アメフラシは今日も乾涸びている

私は女の子でいることがあまり得意じゃない。

数千円で買い続けなければいけないファストファッションも、数時間並ばないと食べれないパンケーキも、きっと一生好きになれることはないと思う。

私にとっての”女の子”像とは消費社会の象徴であり、”可愛くありなさい”という誰しもの無意識に流れるハウリングは呪縛だ。

生きるということはそれだけでとても難しいのに、人は今のところ性別という枷からも重圧を受けているように感じてならない。

世の女の子に対する信仰やかわいいへの崇拝にはうんざりだ。

そこから外れてしまったら人は価値がないのか、それすらもかわいいとして価値をつけられるのか、私の脳内では常にそういう思考ゲームがシュミレートされている。

一体どこからどこまでが私自身の価値で、どこからどこまでが女という文脈がもたらす価値なのだろうか。

私が対峙するこの人間たちは、私が女としてあるから好ましいのではないのか、たまたまそれなりに整っているらしい容姿をしているから受容されているだけなのではないのか。

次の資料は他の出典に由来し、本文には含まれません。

(** The two ways [register] ends: nothing stored and a 400 answer that
    names the failed check, or one validated document appended, answered
    201 when the token could be signed and 400 when it could not. *)
Lemma register_cases (req : Request) (s : Server) :
  (∃ e, register' req s = (mkResponse 400 (JSaveError e), s) ∧
        rejection req s e) ∨
  ∃ u pw saved,
    body req !! "username" = Some u ∧ u ≠ "" ∧
    body req !! "password" = Some pw ∧ pw ≠ "" ∧
    option.default "user" (body req !! "role") ∈ ["admin"; "user"] ∧
    (Some u ∉ usernames s) ∧
    _id saved = new_ObjectId (next_id s) ∧
    fields saved !! "username" = Some u ∧
    fields saved !! "password" = Some (bcrypt_hash pw 10) ∧
    fields saved !! "role" = Some (option.default "user" (body req !! "role")) ∧
    (register' req s).2 = mkServer (users s ++ [saved]) (S (next_id s)) (env s) ∧
    (register' req s).1 =
      match jwt_sign (mkPayload (new_ObjectId (next_id s))
                        (Some (option.default "user" (body req !! "role"))))
                     (env s !! "JWT_SECRET") "1h" with
      | Some token => mkResponse 201 (JToken token)
      | None => mkResponse 400 (JMessage "secretOrPrivateKey must have a value")
      end.
Proof.
  destruct (new_User_fields req s) as (Hu & Hp & Hr).
  unfold register, save.
  set (user := new_User new_ObjectId _ s) in *.
  assert (Hid : _id user = new_ObjectId (next_id s)) by done.
  clearbody user.
  destruct (validate userSchema (fields user)) as [e|] eqn:Hv.
  { left. exists e. split; [done|].
    apply validate_userSchema_Some in Hv as [[-> H]|[[-> H]|(v & -> & H1 & H2)]].
    - rewrite Hu in H. split; [apply list_elem_of_here|done].
    - rewrite Hp in H. split; [apply list_elem_of_further, list_elem_of_here|done].
    - rewrite Hr in H1. simpl. split; [done|].
      destruct (body req !! "role") as [r|]; simpl in H1.
      + injection H1 as ->. done.
      + injection H1 as <-. exfalso. apply H2.
        apply list_elem_of_further, list_elem_of_here. }
  apply validate_userSchema_None in Hv as ((u & Hu' & Hune) & (pw & Hp' & Hpne) & Hrole).
  rewrite check_unique_userSchema. unfold pre_save. rewrite Hp'.
  rewrite lookup_insert_ne by done. rewrite Hu'.
  case_bool_decide as Hdup.
  { left. exists (DuplicateKey "username" u). split; [done|].
    simpl. split; [done|]. split; [congruence|done]. }
  right. exists u, pw, (mkDocument (_id user) (<["password" := bcrypt_hash pw 10]> (fields user))).
  unfold generateToken. simpl.
  assert (Hsr : <["password" := bcrypt_hash pw 10]> (fields user) !! "role"
                = Some (option.default "user" (body req !! "role")))
    by (by rewrite lookup_insert_ne).
  assert (Hsu : <["password" := bcrypt_hash pw 10]> (fields user) !! "username"
                = Some u) by (by rewrite lookup_insert_ne).
  rewrite Hsr, Hsu, lookup_insert_eq, Hid.
  repeat split; try congruence.
  all: try (by apply Hrole).
  all: try (by destruct (jwt_sign _ _ _)).
  exact Hdup.
Qed.

(** A request that passes every check is stored. *)
Lemma register_accepts (req : Request) (s : Server) (u pw : string) :
  body req !! "username" = Some u → u ≠ "" →
  body req !! "password" = Some pw → pw ≠ "" →
  (Some u ∉ usernames s) →
  body req !! "role" ∈ [None; Some "admin"; Some "user"] →
  ∃ saved,
    _id saved = new_ObjectId (next_id s) ∧
    fields saved !! "username" = Some u ∧
    fields saved !! "password" = Some (bcrypt_hash pw 10) ∧
    fields saved !! "role" = Some (option.default "user" (body req !! "role")) ∧
    (register' req s).2 = mkServer (users s ++ [saved]) (S (next_id s)) (env s) ∧
    (register' req s).1 =
      match jwt_sign (mkPayload (new_ObjectId (next_id s))
                        (Some (option.default "user" (body req !! "role"))))
                     (env s !! "JWT_SECRET") "1h" with
      | Some token => mkResponse 201 (JToken token)
      | None => mkResponse 400 (JMessage "secretOrPrivateKey must have a value")
      end.
Proof.
  intros Hu Hune Hp Hpne Hfresh Hrole.
  destruct (register_cases req s) as [(e & _ & Hrej)|(u' & pw' & saved & H)].
  - exfalso. destruct e as [p|p v|p v]; simpl in Hrej.
    + destruct Hrej as [Hin Hbad].
      rewrite !elem_of_cons, elem_of_nil in Hin.
      destruct Hin as [->|[->|[]]]; rewrite ?Hu, ?Hp in Hbad;
        rewrite !elem_of_cons, elem_of_nil in Hbad; naive_solver.
    + destruct Hrej as (-> & Hv & Hno). rewrite Hv in Hrole.
      rewrite !elem_of_cons, elem_of_nil in Hrole.
      rewrite !elem_of_cons, elem_of_nil in Hno. naive_solver.
    + destruct Hrej as (-> & Hv & Hin). rewrite Hu in Hv. by injection Hv as <-.
  - destruct H as (Hu' & _ & Hp' & _ & _ & _ & H).
    rewrite Hu in Hu'. rewrite Hp in Hp'. injection Hu' as <-. injection Hp' as <-.
    exists saved. exact H.
Qed.

(** X9: [register] keeps the usernames of the collection pairwise
    distinct, whatever the request. *)
Theorem register_keeps_usernames_unique (req : Request) (s : Server) :
  NoDup (usernames s) → NoDup (usernames (register' req s).2).
Proof.
  intros Hnd.
  destruct (register_cases req s) as [(e & -> & _)|(u & pw & saved & H)]; [done|].
  destruct H as (_ & _ & _ & _ & _ & Hfresh & _ & Hsu & _ & _ & -> & _).
  unfold usernames in *. simpl. rewrite fmap_app. simpl. rewrite Hsu.
  apply NoDup_app. split; [done|]. split.
  - intros x Hx Hin. apply list_elem_of_singleton in Hin. by subst.
  - apply NoDup_singleton.
Qed.

(** X10: when every stored document satisfies the schema (non-empty
    username, a password, a role of the enum), so does every document
    stored after [register], whatever the request. *)
Theorem register_keeps_schema (req : Request) (s : Server) :
  Forall schema_ok (users s) → Forall schema_ok (users (register' req s).2).
Proof.
  intros Hall.
  destruct (register_cases req s) as [(e & -> & _)|(u & pw & saved & H)]; [done|].
  destruct H as (_ & Hune & _ & _ & Hr & _ & _ & Hsu & Hsp & Hsr & -> & _).
  simpl. apply Forall_app. split; [done|]. apply Forall_singleton.
  repeat split; eauto.
Qed.

(** X13: the document is saved before the token is signed: when
    [jwt.sign] throws (no secret configured) a valid registration is
    answered 400 although the account has been stored. *)
Theorem register_stores_before_signing (req : Request) (s : Server)
    (u pw : string) :
  body req !! "username" = Some u → u ≠ "" →
  body req !! "password" = Some pw → pw ≠ "" →
  (Some u ∉ usernames s) →
  body req !! "role" ∈ [None; Some "admin"; Some "user"] →
  jwt_sign (mkPayload (new_ObjectId (next_id s))
                      (Some (option.default "user" (body req !! "role"))))
           (env s !! "JWT_SECRET") "1h" = None →
  status (register' req s).1 = 400%Z ∧
  ∃ saved, users (register' req s).2 = users s ++ [saved] ∧
           fields saved !! "username" = Some u.
Proof.
  intros Hu Hune Hp Hpne Hfresh Hrole Hsign.
  destruct (register_accepts req s u pw Hu Hune Hp Hpne Hfresh Hrole)
    as (saved & _ & Hsu & _ & _ & -> & ->).
  rewrite Hsign. split; [done|]. eauto.
Qed.

(** X11: an otherwise valid registration whose username is taken is
    refused by the unique index: the answer is 400 with the message of
    the duplicate-key error on [username], no token is issued, and the
    server is left as it was. *)
Theorem register_duplicate_username (req : Request) (s : Server) (u pw : string) :
  body req !! "username" = Some u → u ≠ "" →
  body req !! "password" = Some pw → pw ≠ "" →
  body req !! "role" ∈ [None; Some "admin"; Some "user"] →
  Some u ∈ usernames s →
  register' req s =
    (mkResponse 400 (JSaveError (DuplicateKey "username" u)), s).
Proof.
  intros Hu Hune Hp Hpne Hrole Hdup.
  destruct (register_cases req s) as [(e & Hres & Hrej)|(u' & pw' & saved & H)].
  - destruct e as [p|p v|p v]; simpl in Hrej.
    + exfalso. destruct Hrej as [Hin Hbad].
      rewrite !elem_of_cons, elem_of_nil in Hin.
      destruct Hin as [->|[->|[]]]; rewrite ?Hu, ?Hp in Hbad;
        rewrite !elem_of_cons, elem_of_nil in Hbad; naive_solver.
    + exfalso. destruct Hrej as (-> & Hv & Hno). rewrite Hv in Hrole.
      rewrite !elem_of_cons, elem_of_nil in Hrole.
      rewrite !elem_of_cons, elem_of_nil in Hno. naive_solver.
    + destruct Hrej as (-> & Hv & _). rewrite Hu in Hv. by injection Hv as <-.
  - exfalso. destruct H as (Hu' & _ & _ & _ & _ & Hfresh & _).
    rewrite Hu in Hu'. by injection Hu' as <-.
Qed.
Lemma quintile_of_range (t0 t1 t2 t3 t4 : Z) (income : Q) :
  exists q, quintile_of [t0; t1; t2; t3; t4] income = Ok q
            /\ (1 <= q)%nat /\ (q <= 5)%nat.
Proof.
  unfold quintile_of, subscript. cbn [lookup list_lookup res_bind].
  repeat match goal with |- context [Qltb ?a ?b] => destruct (Qltb a b) end;
    eexists; (split; [reflexivity | lia]).
Qed.

(** X30 (initialise_quintile_structures).  On a grid of 100 x 100 cells
    with at least one populated cell the function returns: every cell has
    its quintile (0 if it is empty), there are five quintile populations,
    and they add up to the total population, which is the number of
    populated cells. *)
Theorem quintile_populations_add_up {P} (grid : list (person P)) :
  length grid = (100 * 100)%nat ->
  Exists (fun c => populated c = true) grid ->
  exists quintile_structure populations,
    initialise_quintile_structures grid
    = Ok (quintile_structure, populations, length (List.filter populated grid))
    /\ length quintile_structure = length grid
    /\ length populations = 5%nat
    /\ list_sum populations = length (List.filter populated grid).
Proof.
  intros _ Hpop. unfold initialise_quintile_structures.
  destruct (quintile_thresholds_found grid Hpop)
    as (t0 & t1 & t2 & t3 & t4 & -> & _).
  cbn [res_bind]. cbv zeta.
  assert (Hstruct : exists structure,
            res_map (fun c => if populated c
                              then quintile_of [t0; t1; t2; t3; t4] (income c)
                              else Ok 0%nat) grid = Ok structure
            /\ length structure = length grid
            /\ Forall (fun q => (q <= 5)%nat) structure
            /\ length (List.filter (fun q => negb (q =? 0)%nat) structure)
               = length (List.filter populated grid)).
  { clear Hpop. induction grid as [| c rest IH].
    - exists []. repeat split; constructor.
    - destruct IH as (structure & E & Hlen & Hle & Hcount).
      cbn [res_map List.filter]. destruct (populated c).
      + destruct (quintile_of_range t0 t1 t2 t3 t4 (income c)) as (q & -> & H1 & H5).
        cbn [res_bind]. rewrite E. cbn [res_bind].
        exists (q :: structure). split; [reflexivity |].
        split; [simpl; now rewrite Hlen |]. split; [now constructor |].
        cbn [List.filter]. destruct (Nat.eqb_spec q 0); [lia |].
        cbn [negb length]. now rewrite Hcount.
      + cbn [res_bind]. rewrite E. cbn [res_bind].
        exists (0%nat :: structure). split; [reflexivity |].
        split; [simpl; now rewrite Hlen |]. split; [constructor; [lia | exact Hle] |].
        exact Hcount. }
  destruct Hstruct as (structure & -> & Hlen & Hle & Hcount). cbn [res_bind].
  destruct (count_up_total structure (repeat 0%nat (length [t0; t1; t2; t3; t4])))
    as (pops & -> & Hplen & Hsum).
  { rewrite repeat_length. exact Hle. }
  cbn [res_bind]. exists structure, pops. split; [reflexivity |].
  split; [exact Hlen |]. split; [now rewrite Hplen, repeat_length |].
  rewrite Hsum, Hcount. reflexivity.
Qed.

私は女性でも女の子でもなく、ただの人間で、それ以上でもそれ以下でもない。

それなのに私は普通にしているだけで女の子であり女性を強いられ続けている。

そしてきっと無意識の中で私もそれを利用していて、その事実に耐えられない。

自分の中の自分と、社会に映る自分は鏡のようでそうでない。

社会に歪に投影された自己は文脈の中で今日も消費されていくし拒絶されていく。

男とか女とか男尊女卑とか女尊男卑とか異性愛とか同性愛とか女社会とか男社会とか女の子は誰だってかわいいとか女だけどかっこいいとか女子高生の間で大人気とか女子会とか女男女男女女女女女…

 

いい加減人間として生きさせてくれ。